分子生物学方法通过物种遗传物质的独特性进行鉴别，对于样本性状缺失，无法确定来源部位的，可结合其他方法进行共同鉴别，在操作过程中避免基因污染影响鉴定结果。

6 小结

羚羊角的炮制方法最早见于《本草经集注》，从梁代收载了羚羊角的炮制方法，到晚清《医家四要》中明确了羚羊角可采用镑、锉、研磨等工艺，或烧灰成粉等方法，为了达到使整枝坚硬的羚羊角变为细粉吞服。但羚羊角并未记载骨塞使用资料。羚羊角的鉴别方法基于准确性、简便性、适应性的原则，可选方法包括性状观察法、紫外荧光分析法、显微观察法、衰减全反射红外光谱法、电泳鉴别、薄层鉴别、分子生物学法等。各种鉴别方法存在不同的适用性和局限性，性状观察法能够鉴别完整羚羊角，在外荧光分析法能够准确排除不含荧光物质的人工仿品，衰减全反射红外光谱联合分子生物学鉴别方法能够对羚羊角微观结构进行鉴别。分子生物学鉴别方法不可单独使用，需要联合其他鉴别方法共同发挥鉴定作用。

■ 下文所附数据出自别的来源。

(* ===== verification/TableFilter.v ===== *)
(** * Table renderer: what filtering and sorting do

    The filter loop of [render] against the declarative filter, the comparison
    function of the sort as a total preorder, and the sorted table. *)

From Stdlib Require Import SpecFloat.
From S2P Require Import Prelude JsString JsNumber JsValue JsJson JsRegExp TableData.

Section filtering.
Context `{RegExpOps}.
Implicit Types (s : settings) (f : filter) (hdr : list string) (t : list nat).

(** ** Specification of a filter *)

(** A filter with the search word [w] accepts the cell [v].  A comparison that
    involves a cell or a bound that is no number never rejects. *)
Definition accepts (f : filter) (w : string) (v : value) : bool :=
  match operator f with
  | Some _ =>
      match active_op f with
      | Some "=" => loose_eq v (VStr w)
      | Some ">" => negb (num_le (parse_float v) (parseFloat w))
      | Some "<" => negb (num_le (parseFloat w) (parse_float v))
      | Some "><" =>
          let mm := default [] (minmax f) in
          let bound k := parseFloat (default "undefined" (mm !! k)) in
          negb (num_lt (bound 1%nat) (parse_float v)) && negb (num_lt (parse_float v) (bound 0%nat))
      | _ => true
      end
  | None => match v, re f with VStr x, Some r => re_match r x | _, _ => true end
  end.

Definition accepts_row (hp : list row) hdr (fs : list (nat * filter)) (r : nat) : bool :=
  forallb (λ '(i, f), match nonempty_word f with
                      | Some w => accepts f w (cell hp hdr r i)
                      | None => true
                      end) fs.

(** The cell has what the filter needs: a text filter without operators calls a
    method of strings. *)
Definition filterable (f : filter) (v : value) : Prop :=
  operator f = None → ∃ x, v = VStr x.

Lemma rejects_accepts f w v b : rejects f w v = Ok b → accepts f w v = negb b.
Proof.
  unfold rejects, accepts. destruct (operator f).
  - destruct (active_op f) as [op|]; [|by intros [= <-]].
    repeat match goal with
    | |- context [(op =? ?x)%string] =>
        destruct (String.eqb_spec op x) as [->|];
        [intros Hr; inv_res; subst; rewrite ?negb_involutive, ?negb_orb; try done|]
    end.
    + match goal with E : minmax f = Some _ |- _ => by rewrite E end.
    + intros [= <-]. repeat case_match; subst; done.
  - destruct v; try done. intros [= <-]. destruct (re f); [by rewrite negb_involutive|done].
Qed.

Lemma row_passes_accepts hp hdr fs r b :
  row_passes hp hdr fs r = Ok b → accepts_row hp hdr fs r = b.
Proof.
  unfold accepts_row. induction fs as [|[i f] fs IH]; simpl; [by intros [= <-]|].
  destruct (nonempty_word f) as [w|]; [|done]. intros Hr. inv_res.
  match goal with E : rejects _ _ _ = Ok ?x |- _ => rewrite (rejects_accepts _ _ _ _ E); destruct x end.
  - inv_res. done.
  - simpl. auto.
Qed.

Lemma filterR_passes hp hdr fs t new :
  filterR (row_passes hp hdr fs) t = Ok new → new = List.filter (accepts_row hp hdr fs) t.
Proof.
  intros [-> Hall]%filterR_spec. apply list_filter_ext. intros r Hr.
  destruct (Hall r Hr) as [b Hb]. rewrite Hb. symmetry. by apply row_passes_accepts.
Qed.

(** ** Preparation of the filters *)

Lemma prepare_filter_same f f' al :
  prepare_filter f = Ok (f', al) →
  ftype f' = ftype f ∧ operator f' = operator f ∧ active_operator f' = active_operator f ∧
  active_op f' = active_op f ∧ is_Some (re f') ∧
  (al = [] → searchword f' = searchword f) ∧
  (active_op f = Some "><" → ∀ w, nonempty_word f' = Some w → is_Some (minmax f')).
Proof.
  unfold prepare_filter. intros Hr. inv_res.
  destruct (nonempty_word f) as [w|] eqn:Ew.
  - case_bool_decide as Eop; [case_match|]; inv_res; simplify_eq; simpl; split_and!; try done; eauto.
  - inv_res. simplify_eq. simpl. split_and!; try done; eauto.
    intros _ w Hw. unfold nonempty_word in *. simpl in *. congruence.
Qed.

Lemma prepare_filters_lookup fs fs' al k i f' :
  prepare_filters fs = Ok (fs', al) → fs' !! k = Some (i, f') →
  ∃ f al', fs !! k = Some (i, f) ∧ prepare_filter f = Ok (f', al').
Proof.
  unfold prepare_filters. intros Hr Hk. apply bind_ok in Hr as (ps & Hps & [= <- <-]).
  rewrite list_lookup_fmap_Some in Hk. destruct Hk as ([[i1 f1] a1] & Hk & Heq). simplify_eq/=.
  assert (is_Some (fs !! k)) as [[i0 f0] Hfs].
  { apply lookup_lt_is_Some. rewrite <-(mapR_length _ _ _ Hps). by eapply lookup_lt_Some. }
  destruct (mapR_lookup _ _ _ _ _ Hps Hfs) as (y & Hy & Hk').
  apply bind_ok in Hy as ([f2 a2] & Hf2 & [= <-]). simplify_eq/=. eauto.
Qed.

(** A row whose cells are what the filters need does not throw. *)
Lemma row_passes_total hp hdr fs r :
  (∀ i f w, (i, f) ∈ fs → nonempty_word f = Some w →
     filterable f (cell hp hdr r i) ∧ (active_op f = Some "><" → is_Some (minmax f))) →
  ∃ b, row_passes hp hdr fs r = Ok b.
Proof.
  induction fs as [|[i f] fs IH]; intros Hall; simpl; [eauto|].
  destruct IH as [b Hb]. { intros. eapply Hall; [by right|done]. }
  destruct (nonempty_word f) as [w|] eqn:Ew; [|eauto].
  destruct (Hall i f w) as [Hf Hm]; [by left|done|].
  assert (∃ x, rejects f w (cell hp hdr r i) = Ok x) as [x ->].
  { unfold rejects. destruct (operator f) eqn:Eo.
    - destruct (active_op f) as [op|]; [|eauto]. repeat (case_if; [eauto|]); [|eauto].
      destruct (String.eqb_spec op "><") as [->|]; [|congruence].
      destruct (Hm eq_refl) as [mm ->]. simpl. eauto.
    - destruct (Hf Eo) as [x ->]. eauto. }
  simpl. destruct x; eauto.
Qed.

End filtering.
(* ===== verification/TableSort.v ===== *)
(** * Table renderer: what sorting does

    The comparison function that [render] passes to [Array.prototype.sort] is
    the comparison of sort keys (the text of a cell without its tags, or the
    number in it), a total preorder on the rows that have a key, so the sort is
    the stable sort by that key. *)

From Stdlib Require Import SpecFloat.
From S2P Require Import Prelude JsString JsNumber JsValue JsJson JsRegExp TableData.

(** ** Sort keys *)

(** Text without tags, the number in a text, a number, or nothing (a sort type
    the renderer does not know). *)
Inductive sort_key :=
| KText (s : string)
| KParsed (n : num)
| KNum (n : num)
| KNone.

Definition kind (k : sort_key) : nat :=
  match k with KText _ => 0 | KParsed _ => 1 | KNum _ => 2 | KNone => 3 end.

Definition text_key (v : value) : option sort_key :=
  match v with VStr x => Some (KText (strip_tags x)) | _ => None end.

Definition number_key (v : value) : option sort_key :=
  match v with
  | VStr x => let n := parseFloat (strip_tags x) in if is_nan n then None else Some (KParsed n)
  | VNum n => if is_nan n then None else Some (KNum n)
  | _ => None
  end.

Definition cell_key (ty : option string) (v : value) : option sort_key :=
  match ty with
  | None => text_key v
  | Some ty =>
      if (ty =? "")%string then text_key v
      else if (ty =? "number")%string then number_key v
      else if (ty =? "string")%string then text_key v
      else Some KNone
  end.

(** The order of keys of the same kind. *)
Definition key_cmp (a b : sort_key) : Z :=
  match a, b with
  | KText x, KText y => cmp_of (x =? y)%string (String.ltb x y)
  | KParsed x, KParsed y | KNum x, KNum y => cmp_of (num_eq x y) (num_lt x y)
  | _, _ => 0
  end.

Lemma compare_cells_key ty a b ka kb :
  cell_key ty a = Some ka → cell_key ty b = Some kb → kind ka = kind kb →
  compare_cells ty a b = Ok (key_cmp ka kb).
Proof.
  assert (∀ a b, text_key a = Some ka → text_key b = Some kb →
    (x ← strip a; y ← strip b; Ok (cmp_of (x =? y)%string (String.ltb x y))) =
    Ok (key_cmp ka kb)) as Htext.
  { intros [] []; simpl; try done. by intros [= <-] [= <-]. }
  unfold cell_key, compare_cells. intros Ha Hb Hk. destruct ty as [ty|]; [|by apply Htext].
  repeat (case_match; [by apply Htext|]); simplify_eq; try done.
  case_match; [|case_match; [by apply Htext|by simplify_eq]].
  destruct a as [| | |na|xa|], b as [| | |nb|xb|]; simpl in Ha, Hb; try done;
    repeat case_match; simplify_eq/=; done.
Qed.

(** ** Keys are totally preordered *)

Lemma cmp_of_le eq lt : cmp_of eq lt ≤ 0 ↔ eq = true ∨ lt = true.
Proof. unfold cmp_of. destruct eq, lt; split; intros; try done; auto; intuition congruence. Qed.

Lemma text_cmp_le x y : cmp_of (x =? y)%string (String.ltb x y) ≤ 0 ↔ String.le x y.
Proof.
  rewrite cmp_of_le, String.eqb_eq. unfold String.le, String.leb, String.ltb.
  destruct (x ?= y)%string eqn:E; simpl; split; intros; try done; auto.
  - left. by apply String.compare_eq_iff.
  - destruct H as [->|?]; [|done]. pose proof (String.compare_antisym y y) as E'.
    by rewrite E in E'.
Qed.

Lemma num_cmp_le x y :
  is_nan x = false → is_nan y = false →
  cmp_of (num_eq x y) (num_lt x y) ≤ 0 ↔ lex (rank x) (rank y) ≠ Gt.
Proof.
  intros Hx Hy. rewrite cmp_of_le. unfold num_eq, num_lt, SFeqb, SFltb.
  rewrite (SFcompare_rank x y Hx Hy). destruct (lex _ _); split; intros; try done; auto.
  by destruct H.
Qed.

Definition key_ok (k : sort_key) : Prop :=
  match k with KParsed n | KNum n => is_nan n = false | _ => True end.

Lemma cell_key_ok ty v k : cell_key ty v = Some k → key_ok k.
Proof.
  unfold cell_key, text_key, number_key. intros. repeat case_match; simplify_eq; done.
Qed.

Lemma key_cmp_total a b :
  key_ok a → key_ok b → kind a = kind b → key_cmp a b ≤ 0 ∨ key_cmp b a ≤ 0.
Proof.
  destruct a as [x|x|x|], b as [y|y|y|]; try done; simpl; intros Ha Hb _; [| | |by left];
    rewrite ?text_cmp_le, ?num_cmp_le by done; [apply String.le_total| |];
    rewrite (lex_antisym (rank x) (rank y)); destruct (lex _ _); auto.
Qed.

Lemma key_cmp_trans a b c :
  key_ok a → key_ok b → key_ok c → kind a = kind b → kind b = kind c →
  key_cmp a b ≤ 0 → key_cmp b c ≤ 0 → key_cmp a c ≤ 0.
Proof.
  destruct a as [x|x|x|], b as [y|y|y|]; try done;
    destruct c as [z|z|z|]; try done; simpl; intros Ha Hb Hc _ _;
    rewrite ?text_cmp_le, ?num_cmp_le by done;
    [apply (transitivity (R := String.le))|apply lex_le_trans..].
Qed.

Section sorting.
Context `{RegExpOps}.
Implicit Types (s : settings) (hdr : list string) (t : list nat).

(** The sort key of a row, and the rows that have one of the kind [kd]. *)
Definition row_key hdr s (r : nat) : option sort_key :=
  cell_key (sorttype s !! sortcol s) (cell (heap s) hdr r (sortcol s)).

Definition has_key hdr s (kd : nat) (r : nat) : Prop :=
  ∃ k, row_key hdr s r = Some k ∧ kind k = kd.

(** The order of rows in the direction of the table. *)
Definition row_cmp hdr s (a b : nat) : Z :=
  let '(a, b) := if (sortdir s =? "desc")%string then (b, a) else (a, b) in
  key_cmp (default KNone (row_key hdr s a)) (default KNone (row_key hdr s b)).

Lemma compare_rows_key hdr s kd a b :
  has_key hdr s kd a → has_key hdr s kd b → compare_rows hdr s a b = Ok (row_cmp hdr s a b).
Proof.
  intros (ka & Ha & Hka) (kb & Hb & Hkb). unfold compare_rows, row_cmp.
  destruct (sortdir s =? "desc")%string; rewrite Ha, Hb; simpl;
    apply compare_cells_key; try done; congruence.
Qed.

Lemma row_cmp_consistent hdr s kd : consistent (has_key hdr s kd) (row_cmp hdr s).
Proof.
  split.
  - intros x y (kx & Hx & Ex) (ky & Hy & Ey). unfold row_cmp.
    destruct (sortdir s =? "desc")%string; rewrite Hx, Hy; simpl;
      apply key_cmp_total; try congruence; by eapply cell_key_ok.
  - intros x y z (kx & Hx & Ex) (ky & Hy & Ey) (kz & Hz & Ez). unfold row_cmp.
    destruct (sortdir s =? "desc")%string; rewrite Hx, Hy, Hz; simpl; intros H1 H2.
    + eapply (key_cmp_trans kz ky kx); try congruence; by eapply cell_key_ok.
    + eapply (key_cmp_trans kx ky kz); try congruence; by eapply cell_key_ok.
Qed.

(** Sorting rows that have keys of one kind returns the stable sort by key. *)
Lemma sort_rows_pure hdr filtered t s kd :
  sorted s = false → Forall (has_key hdr s kd) t →
  ∃ s', sort_rows hdr filtered t s = Ok (s', pure_sort (row_cmp hdr s) t) ∧ sorted s' = true ∧
    (if filtered then filtered_data s' else tdata s') = Some (pure_sort (row_cmp hdr s) t).
Proof.
  intros Hs Ht. unfold sort_rows. rewrite Hs.
  rewrite (array_sort_pure _ (row_cmp hdr s)).
  - simpl. eexists. split; [done|]. by destruct filtered.
  - rewrite Forall_forall in Ht. intros. eapply compare_rows_key; auto.
Qed.

Lemma sort_rows_perm hdr filtered t s s' t' :
  sort_rows hdr filtered t s = Ok (s', t') → t' ≡ₚ t.
Proof.
  unfold sort_rows. destruct (sorted s); [by intros [= <- <-]|].
  intros Hr. inv_res. simplify_eq. by eapply array_sort_perm.
Qed.

End sorting.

通过对羚羊角各种鉴定方法的适应性、特点分析，每种鉴定方法均存在一定的适应范围和局限性，实际工作中鉴别样本的种类和形式也多种多样，应根据不同样本的状态，选择准确、快速的鉴别方法，单凭其中一项鉴别方法不能做到有效鉴别，应选择多种鉴定方法联合应用。